Subrogation and How It Affects Policyholders

Subrogation is a concept that's understood among legal and insurance companies but rarely by the customers they represent. Rather than leave it to the professionals, it would be to your advantage to know the steps of how it works. The more information you have about it, the better decisions you can make about your insurance company.

Every insurance policy you own is a commitment that, if something bad happens to you, the insurer of the policy will make restitutions in one way or another without unreasonable delay. If you get injured while working, for example, your employer's workers compensation insurance pays out for medical services. Employment lawyers handle the details; you just get fixed up.

But since ascertaining who is financially accountable for services or repairs is typically a confusing affair – and time spent waiting often increases the damage to the policyholder – insurance firms in many cases opt to pay up front and assign blame after the fact. They then need a path to recoup the costs if, ultimately, they weren't actually responsible for the payout.

For Example

Your stove catches fire and causes $10,000 in home damages. Fortunately, you have property insurance and it pays out your claim in full. However, the assessor assigned to your case finds out that an electrician had installed some faulty wiring, and there is a decent chance that a judge would find him liable for the loss. You already have your money, but your insurance firm is out all that money. What does the firm do next?

How Subrogation Works

This is where subrogation comes in. It is the process that an insurance company uses to claim reimbursement after it has paid for something that should have been paid by some other entity. Some insurance firms have in-house property damage lawyers and personal injury attorneys, or a department dedicated to subrogation; others contract with a law firm. Normally, only you can sue for damages to your person or property. But under subrogation law, your insurance company is considered to have some of your rights for making good on the damages. It can go after the money that was originally due to you, because it has covered the amount already.

Why Should I Care?

For starters, if your insurance policy stipulated a deductible, it wasn't just your insurance company that had to pay. In a $10,000 accident with a $1,000 deductible, you lost some money too – namely, $1,000. If your insurance company is timid on any subrogation case it might not win, it might choose to get back its expenses by raising your premiums. On the other hand, if it has a capable legal team and pursues them aggressively, it is doing you a favor as well as itself. If all ten grand is recovered, you will get your full thousand-dollar deductible back. If it recovers half (for instance, in a case where you are found one-half at fault), you'll typically get half your deductible back, based on the laws in most states.
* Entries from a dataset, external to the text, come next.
(** X7. Ticking a card flips that ticket in the selection and leaves
    every other ticket as it was; a selection without duplicates stays
    without duplicates; ticking twice gives back the same set of
    tickets, and the very same list when the ticket was not selected. *)
Theorem toggle_selection_flips i s :
  let before := App.selectedTicketIds s in
  let after := App.selectedTicketIds (App.toggleTicketSelection i s) in
  let twice :=
    App.selectedTicketIds
      (App.toggleTicketSelection i (App.toggleTicketSelection i s)) in
  (In i after <-> ~ In i before)
  /\ (forall j, j <> i -> (In j after <-> In j before))
  /\ (NoDup before -> NoDup after)
  /\ sameSet twice before
  /\ (~ In i before -> twice = before).
Proof.
  cbv zeta. rewrite !toggled_selection.
  destruct (JS.arrayIncludes (App.selectedTicketIds s) i) eqn:E.
  - apply arrayIncludes_spec in E.
    assert (Hout : JS.arrayIncludes
                     (filter (fun tid => negb (tid =? i))
                             (App.selectedTicketIds s)) i = false).
    { destruct (JS.arrayIncludes _ i) eqn:E'; [|reflexivity].
      apply arrayIncludes_spec, filter_other_In in E'. now destruct E'. }
    rewrite Hout.
    split; [|split; [|split; [|split]]].
    + split; [|intros H; contradiction].
      intros H. apply filter_other_In in H. now destruct H.
    + intros j Hj. rewrite filter_other_In. tauto.
    + apply NoDup_filter.
    + intros x. rewrite in_app_iff, filter_other_In. simpl.
      destruct (string_dec x i) as [-> | Hne]; [tauto|].
      split; [intros [[H _] | [H | []]]; [exact H | congruence] | tauto].
    + intros H. contradiction.
  - assert (Hn : ~ In i (App.selectedTicketIds s)).
    { intros H. apply arrayIncludes_spec in H. congruence. }
    assert (Hin : JS.arrayIncludes (App.selectedTicketIds s ++ [i]) i = true).
    { apply arrayIncludes_spec, in_or_app. right. now left. }
    rewrite Hin.
    assert (Hback : filter (fun tid => negb (tid =? i))
                           (App.selectedTicketIds s ++ [i])
                    = App.selectedTicketIds s).
    { rewrite filter_app, filter_other_absent by exact Hn. simpl.
      rewrite String.eqb_refl. simpl. apply app_nil_r. }
    rewrite Hback.
    split; [|split; [|split; [|split]]].
    + rewrite in_app_iff. simpl. tauto.
    + intros j Hj. rewrite in_app_iff. simpl.
      split; [intros [H | [H | []]]; [exact H | congruence] | tauto].
    + intros Hnd. apply NoDup_app; [exact Hnd | repeat constructor; auto |].
      intros a Ha [<- | []]. contradiction.
    + intros x. reflexivity.
    + reflexivity.
Qed.

(** X8. The select-all button leaves all or nothing selected: it clears
    the selection when the selection has as many ids as the queue has
    tickets, and it selects every visible ticket otherwise; its label
    says which of the two a click does, and a second click clears what
    the first one selected. *)
Theorem select_all_is_all_or_nothing s :
  let visible := map id (App.escalatedTickets s) in
  (length (App.selectedTicketIds s) = length visible ->
   App.selectedTicketIds (App.toggleSelectAll s) = []
   /\ App.selectAllLabel s = "Deselect All")
  /\ (length (App.selectedTicketIds s) <> length visible ->
      App.selectedTicketIds (App.toggleSelectAll s) = visible
      /\ App.selectAllLabel s = "Select All"
      /\ App.selectedTicketIds (App.toggleSelectAll (App.toggleSelectAll s))
         = []).
Proof.
  cbv zeta. rewrite length_map. unfold App.toggleSelectAll, App.selectAllLabel.
  split; intros H.
  - apply Nat.eqb_eq in H. rewrite H. split; reflexivity.
  - apply Nat.eqb_neq in H. rewrite H. split; [reflexivity|].
    split; [reflexivity|].
    destruct s; cbn in *. unfold App.escalatedTickets. cbn.
    now rewrite length_map, Nat.eqb_refl.
Qed.

Lemma select_all_is_all_or_nothing_witness :
  length (App.selectedTicketIds Scenario.dashboard)
  <> length (map id (App.escalatedTickets Scenario.dashboard))
  /\ App.selectedTicketIds (App.toggleSelectAll Scenario.dashboard)
     = ["TKT-1001"; "TKT-1002"; "TKT-1003"]
  /\ length (App.selectedTicketIds
               (App.toggleSelectAll Scenario.dashboard))
     = length (map id (App.escalatedTickets
                         (App.toggleSelectAll Scenario.dashboard)))
  /\ App.selectedTicketIds
       (App.toggleSelectAll (App.toggleSelectAll Scenario.dashboard))
     = [].
Proof.
  assert (H1 : length (App.selectedTicketIds Scenario.dashboard)
               <> length (map id (App.escalatedTickets Scenario.dashboard)))
    by discriminate.
  assert (H2 : length (App.selectedTicketIds
                         (App.toggleSelectAll Scenario.dashboard))
               = length (map id (App.escalatedTickets
                                   (App.toggleSelectAll Scenario.dashboard))))
    by reflexivity.
  split; [exact H1|].
  split; [exact (proj1 (proj2 (select_all_is_all_or_nothing
                                 Scenario.dashboard) H1))|].
  split; [exact H2|].
  exact (proj1 (proj1 (select_all_is_all_or_nothing
                         (App.toggleSelectAll Scenario.dashboard)) H2)).
Defined.

Lemma toggle_selection_flips_witness :
  NoDup (App.selectedTicketIds Scenario.batchReady)
  /\ ~ In "TKT-1002" (App.selectedTicketIds Scenario.batchReady)
  /\ NoDup (App.selectedTicketIds
              (App.toggleTicketSelection "TKT-1002" Scenario.batchReady))
  /\ App.selectedTicketIds
       (App.toggleTicketSelection "TKT-1002"
          (App.toggleTicketSelection "TKT-1002" Scenario.batchReady))
     = App.selectedTicketIds Scenario.batchReady.
Proof.
  assert (H1 : NoDup (App.selectedTicketIds Scenario.batchReady)).
  { repeat constructor; simpl; intuition discriminate. }
  assert (H2 : ~ In "TKT-1002" (App.selectedTicketIds Scenario.batchReady)).
  { simpl. intuition discriminate. }
  destruct (toggle_selection_flips "TKT-1002" Scenario.batchReady)
    as (_ & _ & Hnd & _ & Hback).
  split; [exact H1|]. split; [exact H2|].
  split; [exact (Hnd H1) | exact (Hback H2)].
Defined.

(* ================================================================= *)
(** ** Tabs, pills and the queue *)

Lemma filter_length_same {A} (f g : A -> bool) (l : list A) :
  (forall x, f x = g x) -> length (filter f l) = length (filter g l).
Proof. intros H. now rewrite (filter_ext f g H). Qed.

Lemma filter_length_mono {A} (f g : A -> bool) : forall l : list A,
  (forall x, f x = true -> g x = true) ->
  (length (filter f l) <= length (filter g l))%nat.
Proof.
  induction l as [|x l IH]; intros H; simpl; [lia|].
  specialize (IH H). destruct (f x) eqn:Hf.
  - rewrite (H x Hf). simpl. lia.
  - destruct (g x); simpl; lia.
Qed.

Lemma filter_filter {A} (f g : A -> bool) : forall l : list A,
  (forall x, f x = true -> g x = true) ->
  filter f (filter g l) = filter f l.
Proof.
  induction l as [|x l IH]; intros H; simpl; [reflexivity|].
  destruct (g x) eqn:Hg; simpl.
  - destruct (f x); now rewrite IH.
  - destruct (f x) eqn:Hf; [|now apply IH].
    rewrite (H x Hf) in Hg. discriminate.
Qed.

Lemma isEscalated_widen cf sf t :
  App.isEscalated cf sf t = true ->
  App.isEscalated cf "All" t = true /\ App.isEscalated "All" "All" t = true.
Proof.
  rewrite !isEscalated_spec. unfold filterAccepts. intuition.
Qed.

(** X9. The number on a category tab is the number of cards the queue
    shows once the tab is clicked; and, under a category other than
    "All", the number on a subcategory pill is the number of cards the
    queue shows once the pill is clicked. *)
Theorem counts_match_queue :
  (forall s name,
      App.tabCount (App.tickets s) name
      = length (App.escalatedTickets (App.selectCategory name s)))
  /\ (forall s sub,
         App.categoryFilter s <> "All" ->
         App.subCount (App.tickets s) (App.categoryFilter s) sub
         = length (App.escalatedTickets (App.selectSubcategory sub s))).
Proof.
  split.
  - intros s name. unfold App.tabCount, App.escalatedTickets,
                     App.escalatedTicketsOf. cbn.
    apply filter_length_same. intros t. unfold App.isEscalated.
    destruct (status t =? "Pending"), (status t =? "Awaiting Info"),
      (name =? "All"), (JS.strictEq (category t) (Some name)); reflexivity.
  - intros s sub Hcf. unfold App.subCount, App.escalatedTickets,
                        App.escalatedTicketsOf. cbn.
    apply String.eqb_neq in Hcf.
    apply filter_length_same. intros t. unfold App.isEscalated. rewrite Hcf.
    destruct (status t =? "Pending"), (status t =? "Awaiting Info"),
      (sub =? "All"), (JS.strictEq (category t) (Some (App.categoryFilter s))),
      (JS.strictEq (subcategory t) (Some sub)); reflexivity.
Qed.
Moreover, if the total cost of an accident is more than your maximum coverage amount, you may have had to pay the difference, which can be extremely costly. If your insurance company or its property damage lawyers, such as family law attorney 23294, successfully press a subrogation case, it will recover your losses in addition to its own.

All insurance companies are not the same. When comparing, it's worth weighing the reputations of competing agencies to evaluate whether they pursue valid subrogation claims; if they do so without dragging their feet; if they keep their customers updated as the case goes on; and if they then process successfully won reimbursements immediately so that you can get your losses back and move on with your life. If, on the other hand, an insurance company has a reputation of paying out claims that aren't its responsibility and then protecting its income by raising your premiums, you'll feel the sting later.